The National Cancer Institute tested TiO₂ for possible carcinogenicity by the oral route of exposure by feeding rats and mice with TiO₂ (size not specified) at doses 25,000 or 50,000 ppm TiO₂ for 103 weeks. They concluded that TiO₂ was not carcinogenic.Also, the study with rats fed diets containing up to 5 % TiO₂ coated mica for 130 weeks showed no treatment-related carcinogenicity. Since the size and other TiO₂ properties were not specified or determined, we cannot generalize this conclusion and we have to take into account other possible outcomes of this scenario in different exposure conditions (other size/crystalline structure of TiO₂ etc.).

Titanium dioxide is typically micronized and coated for use in cosmetics products.

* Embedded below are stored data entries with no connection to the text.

(* ===== verification/TaskLoop.v ===== *)
(** * The task loop (src/ipc/tasks/loop.c)

    Tasks are sequences of work functions. A task is submitted through the queue, gets an entry in
    the list of pending tasks, and its steps run one after the other, some of them only when the
    loop is told to advance it; it ends when its steps are over, when one of them fails, when its
    deadline passes or when the loop is stopped. At its end its callback is called and it is freed.

    A task request is an object in a heap, named by its address, so that the pointers to it held by
    the queue and the list can dangle. Work functions and callbacks are arguments: they act on a
    state of their own, the world (what their contexts point to), and do not touch the loop. The
    calls of [at_end] are recorded. The threads and libuv handles around the callbacks are not part
    of the model.

    The invariant of the loop is proved for every world with an invariant of its own that the
    steps and callbacks keep; whether these may fail an assertion is a parameter too. The client
    (Client) is such a world. *)

From S2P Require Import Prelude Errors Types Views Queue TaskList.
From stdpp Require Import gmap list.

#[local] Open Scope Z_scope.

Section loop.
Context {I C W : Type}.
Variable alloc_ok : Z -> bool.

(** The error is a pointer: [None] when it could not be allocated. *)
Inductive dicey_task_result : Type :=
  | DICEY_TASK_CONTINUE
  | DICEY_TASK_NEXT
  | DICEY_TASK_ERROR (error : option dicey_error)
  | DICEY_TASK_RETRY.

(** A step gets the identifier of its task, the context and the input; a callback the identifier,
    the error and the context. *)
Definition work_fn : Type := Z -> C -> option I -> W -> res (dicey_task_result * W).
Definition at_end_fn : Type := Z -> option dicey_error -> C -> W -> res W.

(** [work] points into an array of functions that ends with NULL: the functions left. *)
Record dicey_task_request : Type := mk_task_request { work : list work_fn; at_end : at_end_fn; task_ctx : C; timeout_ms : Z }.

(** A call of [at_end]: the identifier, the task, the error. *)
Record ending : Type := mk_ending { end_id : Z; end_task : nat; end_error : option dicey_error }.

The micronizing makes this somewhat heavy-feeling ingredient easier to spread on skin, plus a bit more cosmetically elegant. Micronized titanium dioxide is much more stable and can provide better sun protection than non-micronized titanium dioxide.

Coronavirus-related shutdowns in the first half of the quarter prompted forcible measures at several small-scale ilmenite factories in China and India, subsequently exacerbating the Titanium supply problem. The chemical's tight supply condition was extended until the end of the quarter, as few participants were heard holding cargoes in expectation of an exceptional surge in its seasonal demand.

Where does titanium dioxide come from?

Residue of mash (wm)

Overall, buff percentage is a critical factor that manufacturers of titanium dioxide must carefully manage to ensure the quality, consistency, and cost-effectiveness of their products. By investing in advanced technology and processes to control buff percentage, manufacturers can meet the specific requirements of their customers and maintain a competitive edge in the market. As the demand for titanium dioxide continues to grow across various industries, manufacturers must continue to innovate and improve their processes to meet the evolving needs of their customers.